Supreme Court of California

December 19, 2019

CALIFORNIA SCHOOL BOARDS ASSOCIATION et al., Plaintiffs and Appellants,
v.
STATE OF CALIFORNIA et al., Defendants and Respondents.

          Alameda County Superior Court RG11554698 Evelio M. Grillo Judge

          Olson, Hagel & Fishburn, Deborah B. Caplan and Richard C. Miadich for Plaintiffs and Appellants.

          Jeffrey C. Williams for School Innovations & Achievement as Amicus Curiae on behalf of Plaintiffs and Appellants.

          Dannis Woliver Kelley, Chistian M. Keiner and William B. Tunick for San Jose Unified School District, Grossmont Union High School District, Newport-Mesa Unified School District, Poway Unified School District, East Side Union High School District and Fullerton Joint Union High School District as Amici Curiae on behalf of Plaintiffs and Appellants.

          Lozano Smith, Sloan R. Simmons, Steve H. Ngo and Nicholas J. Clair for Clovis Unified School District, Elk Grove Unified School District, Folsom-Cordova Unified School District, Porterville Unified School District, Sacramento City Unified School District, San Juan Unified School District, San Ramon Valley Unified School District, Twin Rivers Unified School District, Visalia Unified School District, West Contra Costa Unified School District as Amici Curiae on behalf of Plaintiffs and Appellants.

          Jennifer B. Henning for California State Association of Counties, League of California Cities and California Special Districts Association as Amici Curiae on behalf of Plaintiffs and Appellants.
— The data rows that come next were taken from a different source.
Lemma start_recovery_ok disk now m refresh disk' jwt r :
  (is_ok jwt = true → register_ok r) → trust_ok m → trust_ok (start_recovery disk now m refresh disk' jwt r).2.
Proof.
  intros Hr Hok. unfold start_recovery. pose proof (RefreshEnrollment_ok disk now m refresh Hok) as Hok1.
  destruct (RefreshEnrollment disk now m refresh) as [res m1]. cbn [snd] in Hok1.
  assert (trust_ok (if is_ok res then (Ok tt, m1) else ReEnrollWithRefreshToken disk' m1 jwt r).2) as Hok2.
  { destruct (is_ok res); [done|by apply ReEnroll_ok]. }
  destruct (if is_ok res then _ else _) as [res2 m2]. cbn [snd] in Hok2. destruct res2; [|done]. destruct (mn_store m2) as [b|]; [|done]. cbn [snd].
  destruct (LoadMeshConfig b) as [[pubKey addrs]|]; [|done]. case_bool_decide; [done|]. by eapply trust_ok_view, Hok2.
Qed.

(** The answer that is taken is one that came. *)
Lemma poll_status_in polls resp : poll_status polls = Ok resp → Ok resp ∈ polls.
Proof.
  induction polls as [|[r|] polls IH]; simpl; [done| |by right; apply IH]. case_bool_decide; simpl; [|done].
  destruct (be_Status r); first [done|by right; apply IH|by intros [= ->]; left].
Qed.

Lemma accept_in now m trustedOnly answer polls url resp :
  accept_enrollment now m trustedOnly answer polls url = Ok resp → Ok resp ∈ answer :: polls.
Proof.
  unfold accept_enrollment. rewrite bind_unit_Ok. intros (_ & (r0 & -> & Ha)%bind_Ok). rewrite bind_unit_Ok in Ha. destruct Ha as [_ Ha].
  apply bind_Ok in Ha as (r1 & H1 & Ha). rewrite !bind_unit_Ok in Ha. destruct Ha as (_ & _ & _ & Heq). injection Heq as ->.
  destruct (be_Status r0); try (injection H1 as ->; by left). right. by apply poll_status_in.
Qed.

Lemma EnrollBootstrap_ok disk resolve now m url answer polls keys info admitted :
  list_ok keys → (∀ resp, Ok resp ∈ answer :: polls → V (be_ControlPlanePublicKey resp) ∧ T (be_BiscuitToken resp)) → trust_ok m →
  trust_ok (EnrollBootstrap disk resolve now m url answer polls keys info admitted).2.
Proof.
  intros Hl Hr Hok. unfold EnrollBootstrap, enrollBootstrapCredential.
  destruct (accept_enrollment now m false answer polls url) as [resp|] eqn:Ea; [|done].
  destruct (Hr resp (accept_in _ _ _ _ _ _ _ Ea)) as [HV HT].
  pose proof (adopt_identity_ok disk m _ (be_ExpireTime resp) HT Hok) as Hok1. destruct (adopt_identity _ _ _ _) as [[[]|] m1]; [|done].
  cbn [snd] in Hok1. destruct (store_write m1 _) as [[[]|] m2] eqn:Es; pose proof (SaveMeshConfig_ok _ _ _ _ _ _ _ HV Es Hok1) as Hok2; [|done].
  pose proof (adoptEnrolledKeys_ok disk now m2 _ keys HV Hl Hok2) as Hok3. case_bool_decide; [done|].
  pose proof (joinRouters_view resolve (adoptEnrolledKeys disk now m2 (be_ControlPlanePublicKey resp) keys) info (be_RouterAddresses resp) admitted) as Hv.
  destruct (joinRouters _ _ _ _ _) as [res m3]. by eapply trust_ok_view, Hok3.
Qed.

Lemma SyncControlPlane_ok bans revs resolve m disk pull disk' r disk'' pull' :
  list_ok (pl_keys pull) → list_ok (rc_keys r) → list_ok (pl_keys pull') → trust_ok m →
  trust_ok (SyncControlPlane bans revs resolve m disk pull disk' r disk'' pull').2.
Proof.
  intros H1 H2 H3 Hok. unfold SyncControlPlane. pose proof (syncControlPlaneOnce_ok bans revs disk resolve m pull H1 Hok) as Hok1.
  destruct (syncControlPlaneOnce bans revs disk resolve m pull) as [[[]|e] m1]; [done|]. cbn [snd] in Hok1.
  destruct (controlPlaneForgotUs e); [|done].
  assert (trust_ok (recoverEnrollment disk' m1 r).2) as Hok2.
  { unfold recoverEnrollment. destruct (rc_token r) as [token|]; [|done]. destruct (match mn_lastReenroll m1 with Some _ => _ | None => _ end); [done|].
    assert (trust_ok (with_reenroll m1 (Some (rc_now r)))) as Hok1' by (eapply trust_ok_view; [|exact Hok1]; done).
    destruct token; [|done]. destruct (mn_store _) as [b|]; [|done]. destruct (LoadControlPlaneURL b) as [url|]; [|done].
    pose proof (enroll_trusted_ok disk' (rc_now r) _ url (rc_answer r) (rc_polls r) _ H2 Hok1') as Hok2.
    by destruct (enrollBootstrapCredential _ _ _ _ _ _ _ _). }
  destruct (recoverEnrollment disk' m1 r) as [[] m2]; [|done]. by apply syncControlPlaneOnce_ok.
Qed.

Lemma restart_ok now pubKey cfg addrs m :
  restarted → (pubKey ≠ "" → V pubKey) → trust_ok m → trust_ok (node_step m (NRestart now pubKey cfg addrs)).
Proof.
  intros HR HV (_ & _ & _ & Hb & _ & Hself & Hrole & _). unfold trust_ok, trust_view. cbn. split_and!; try done; try (by left).
  set (stored := match mn_store m with Some b => _ | None => [] end).
  assert (Forall (λ tk, V (tk_Key tk)) stored) as Hst.
  { subst stored. destruct (mn_store m) as [b|]; [|done]. destruct (LoadTrustedKeys now b) as [keys|] eqn:El; [|done].
    unfold LoadTrustedKeys, view in El. apply bind_Ok in El as (c & Hg & Heq). injection Heq as <-.
    destruct (Hb b eq_refl c Hg) as [Hk _]. rewrite Forall_forall. intros tk [_ Htk]%list_elem_of_filter.
    apply list_elem_of_fmap in Htk as (sk & -> & Hsk). cbn [tk_Key]. apply Hk. by apply list_elem_of_fmap_2. }
  case_bool_decide as Hp; cbn [negb andb]; [done|]. destruct (negb _); [|done]. apply Forall_app. split; [done|]. apply Forall_singleton. by apply HV.
Qed.

(** A node that hears an event brings only such keys. *)
Definition event_ok (ev : NodeEvent) : Prop :=
  (∀ resp, resp ∈ heard_keys ev → list_ok (Ok resp)) ∧
  (∀ e signer data, e ∈ heard_events ev → V signer → marshal_event (me_Type e) (me_PeerId e) (me_EventTime e) (me_NewPublicKey e) = Ok data →
     ed_Verify signer data (me_Signature e) = true → E e) ∧
  (∀ k tok, (k, tok) ∈ enrollment_answers ev → V k ∧ T tok) ∧
  (∀ now pubKey cfg addrs, ev = NRestart now pubKey cfg addrs → restarted ∧ (pubKey ≠ "" → V pubKey)).

Lemma event_ok_lists ev answer : event_ok ev → (∀ resp, answer = Ok resp → resp ∈ heard_keys ev) → list_ok answer.
Proof. intros [Hn _] Hh resp payload signer sig k -> Hp HV Hz Hver Hk. eapply (Hn resp); [by apply Hh|done..]. Qed.

(** A registration whose answer is among those of the event. *)
Lemma event_ok_register ev r :
  event_ok ev → (∀ resp, rg_keys r = Ok resp → resp ∈ heard_keys ev) →
  (∀ resp, rg_answer r = Ok resp → (ep_ControlPlanePublicKey resp, ep_BiscuitToken resp) ∈ enrollment_answers ev) → register_ok r.
Proof. intros Hev Hk Ha. split; [by eapply event_ok_lists|]. intros resp Hresp. destruct Hev as (_ & _ & Hans & _). by apply Hans, Ha. Qed.

Lemma receive_ok now m msg : event_ok (NReceive now msg) → trust_ok m → trust_ok (receive_event now m msg).
Proof.
  intros (_ & Hn & _) Hok. unfold receive_event. destruct msg as [e|]; [|done].
  destruct (node_validateMeshEvent now m (Ok e)) eqn:Ev; [|done..]. unfold node_validateMeshEvent in Ev.
  destruct (node_verifyEvent m e) eqn:Es; [|done]. destruct Hok as (Hk & ? & ? & ? & Hi & ?).
  unfold trust_ok, trust_view. cbn. split_and!; try done; try tauto. apply Forall_app. split; [done|]. apply Forall_singleton.
  unfold node_verifyEvent in Es. destruct (marshal_event _ _ _ _) as [data|] eqn:Em; [|done].
  apply existsb_exists in Es as (tk & Htk & [_ Hv]%andb_true_iff). rewrite Forall_forall in Hk.
  eapply (Hn e (tk_Key tk)); [by left|by apply Hk, list_elem_of_In|done..].
Qed.

Lemma listen_ok lru disk now m allowed : trust_ok m → trust_ok (listenForControlPlaneEvents lru disk now m allowed).
Proof.
  intros Hok. unfold listenForControlPlaneEvents. destruct (mn_inbox m) as [|e inbox] eqn:Ei; [done|].
  assert (trust_ok (with_events m (mn_peerLastEventTime m) inbox) ∧ (me_Type e = KEY_ROTATION → V (me_NewPublicKey e))) as [Hok' HV].
  { destruct Hok as (? & ? & ? & ? & Hin & ?). rewrite Ei in Hin. apply Forall_cons in Hin as [? ?]. split; [|by apply E_rotation].
    unfold trust_ok, trust_view. cbn. tauto. }
  destruct allowed; [|done]. cbn [negb]. destruct (me_Type e) eqn:Et.
  - unfold handleBannedEvent. destruct (peer_Decode _) as [p|]; [|done]. destruct (_ <? _)%Z; [done|].
    eapply trust_ok_view; [apply banPeer_view|]. eapply trust_ok_view; [|exact Hok']. done.
  - unfold handleKeyRotationEvent. destruct (negb _); [done|]. eapply trust_ok_view; [|apply addTrustedKey_ok; [by apply HV|exact Hok']]. done.
  - eapply trust_ok_view; [|exact Hok']. done.
Qed.

Local Ltac by_register Hev :=
  eapply event_ok_register; [exact Hev|intros resp Heq; cbn; rewrite Heq; by left|intros resp Heq; cbn; rewrite Heq; by left].
Lemma enrollHTTP_view disk m url r : peers_view (enrollHTTP disk m url r).2 = peers_view m.
Proof.
  unfold enrollHTTP. destruct (negb _); [done|]. unfold processEnrollResponse. destruct (resp ← _; _) as [resp|]; [|done].
  rewrite <-(enrolled_view disk (rg_now r) m (ep_BiscuitToken resp) (ep_ExpireTime resp) (ep_ControlPlanePublicKey resp) (ep_RouterAddresses resp) (rg_keys r) resp "failed to save mesh config").
  destruct (adopt_identity _ _ _ _) as [[[]|] m1]; [|done]. by destruct (store_write m1 _) as [[[]|] m2].
Qed.

Lemma Enroll_view disk resolve m url r : peers_view (Enroll disk resolve m url r).2 = peers_view m.
Proof.
  unfold Enroll. rewrite <-(enrollHTTP_view disk m url r). destruct (enrollHTTP disk m url r) as [[resp|] m1]; [|done].
  unfold connectToRouters. case_bool_decide; [done|]. pose proof (joinRouters_peers resolve (node_emit m1 [ReadmitRouters]) (rg_info r)
    (ep_RouterAddresses resp) (rg_admitted r)) as Hv. by destruct (joinRouters _ _ _ _ _) as [res m2].
Qed.

Lemma ReEnroll_view disk m jwt r : peers_view (ReEnrollWithRefreshToken disk m jwt r).2 = peers_view m.
Proof.
  unfold ReEnrollWithRefreshToken. destruct (mn_store m) as [b|]; [|done]. destruct (LoadControlPlaneURL b) as [url|]; [|done].
  destruct jwt; [|done]. case_bool_decide; [done|]. pose proof (enrollHTTP_view disk m url r). by destruct (enrollHTTP disk m url r).
Qed.

Lemma EnrollBootstrap_view disk resolve now m url answer polls keys info admitted :
  peers_view (EnrollBootstrap disk resolve now m url answer polls keys info admitted).2 = peers_view m.
Proof.
  unfold EnrollBootstrap, enrollBootstrapCredential. destruct (accept_enrollment now m false answer polls url) as [resp|]; [|done].
  pose proof (enrolled_view disk now m (be_BiscuitToken resp) (be_ExpireTime resp) (be_ControlPlanePublicKey resp) (be_RouterAddresses resp) keys tt "failed to save mesh config") as He.
  destruct (adopt_identity _ _ _ _) as [[[]|] m1]; [|done]. destruct (store_write m1 _) as [[[]|] m2]; [|done]. cbn [snd] in He.
  case_bool_decide; [done|]. rewrite <-He. pose proof (joinRouters_peers resolve (adoptEnrolledKeys disk now m2 (be_ControlPlanePublicKey resp) keys) info
    (be_RouterAddresses resp) admitted) as Hv. by destruct (joinRouters _ _ _ _ _).
Qed.

Lemma renewal_turn_view disk resolve now m refresh disk' src r after :
  peers_view (renewal_turn disk resolve now m refresh disk' src r after).2 = peers_view m.
Proof.
  unfold renewal_turn. rewrite <-(RefreshEnrollment_view disk now m refresh). destruct (RefreshEnrollment disk now m refresh) as [res m1]. cbn [snd].
  destruct (is_ok res); [done|]. set (step := match default _ src, mn_store m1 with Ok _, Some b => _ | _, _ => _ end).
  assert (peers_view step.2 = peers_view m1) as Hs.
  { subst step. destruct src as [[jwt|]|]; cbn [default from_option id]; [|done..]. destruct (mn_store m1) as [b|]; [|done].
    destruct (LoadControlPlaneURL b) as [url|]; [|done]. apply Enroll_view. }
  destruct step as [fetchErr m2]. cbn [snd] in Hs. destruct fetchErr; [done|]. destruct (mn_store m2) as [b|]; [|done].
  destruct (LoadIdentityExpiration b) as [exp|]; [|done]. by destruct (_ && _).
Qed.

Lemma start_recovery_view disk now m refresh disk' jwt r : peers_view (start_recovery disk now m refresh disk' jwt r).2 = peers_view m.
Proof.
  unfold start_recovery. rewrite <-(RefreshEnrollment_view disk now m refresh). destruct (RefreshEnrollment disk now m refresh) as [res m1]. cbn [snd].
  assert (peers_view (if is_ok res then (Ok tt, m1) else ReEnrollWithRefreshToken disk' m1 jwt r).2 = peers_view m1) as Hs.
  { destruct (is_ok res); [done|apply ReEnroll_view]. }
  destruct (if is_ok res then _ else _) as [res2 m2]. cbn [snd] in Hs. destruct res2; [|done]. destruct (mn_store m2) as [b|]; [|done]. cbn [snd].
  destruct (LoadMeshConfig b) as [[pubKey addrs]|]; [|done]. by case_bool_decide.
Qed.

(** The events by which a node enrolls. *)
Definition enrolls (ev : NodeEvent) : bool :=
  match ev with
  | NRefresh _ _ _ | NEnroll _ _ _ _ | NEnrollBootstrap _ _ _ _ _ _ _ _ _ | NRenew _ _ _ _ _ _ _ _ | NRecover _ _ _ _ _ _ | NReEnroll _ _ _ => true
  | _ => false
  end.

Lemma enroll_view m ev : enrolls ev = true → peers_view (node_step m ev) = peers_view m.
Proof.
  destruct ev; try done; intros _; cbn [node_step]; auto using RefreshEnrollment_view, Enroll_view, EnrollBootstrap_view, renewal_turn_view,
    start_recovery_view, ReEnroll_view.
Qed.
          Xavier Becerra, Attorney General, Thomas S. Patterson and Douglas J. Woods, Assistant Attorneys General, Benjamin M. Glickman, Constance L. LeLouis and Seth E. Goldstein, Deputy Attorneys General, for Defendants and Respondents State of California, State Controller John Chiang and Director of the Department of Finance Michael Cohen.

          Camille Shelton for Defendant and Respondent Commission on State Mandates.

          OPINION

          LIU, J.

         In 2010, during a period of economic recession, the Legislature enacted two statutes requiring a portion of state funding provided annually to local education agencies to be used prospectively as “offsetting revenues” under Government Code section 17557, subdivision (d)(2)(B) to satisfy two existing state reimbursement mandates. (Ed. Code, §§ 42238.24 [Graduation Requirements], 56523, subd. (f) [Behavioral Intervention Plans].) These statutes designate previously non-mandate education funding as restricted funding at the start of the next fiscal year to satisfy the state's obligation to reimburse school districts for these two mandates. The question is whether the statutes on their face violate the California Constitution's mandate reimbursement requirement (Cal. Const., art. XIII B, § 6) or the separation of powers (Cal. Const., art. III, § 3).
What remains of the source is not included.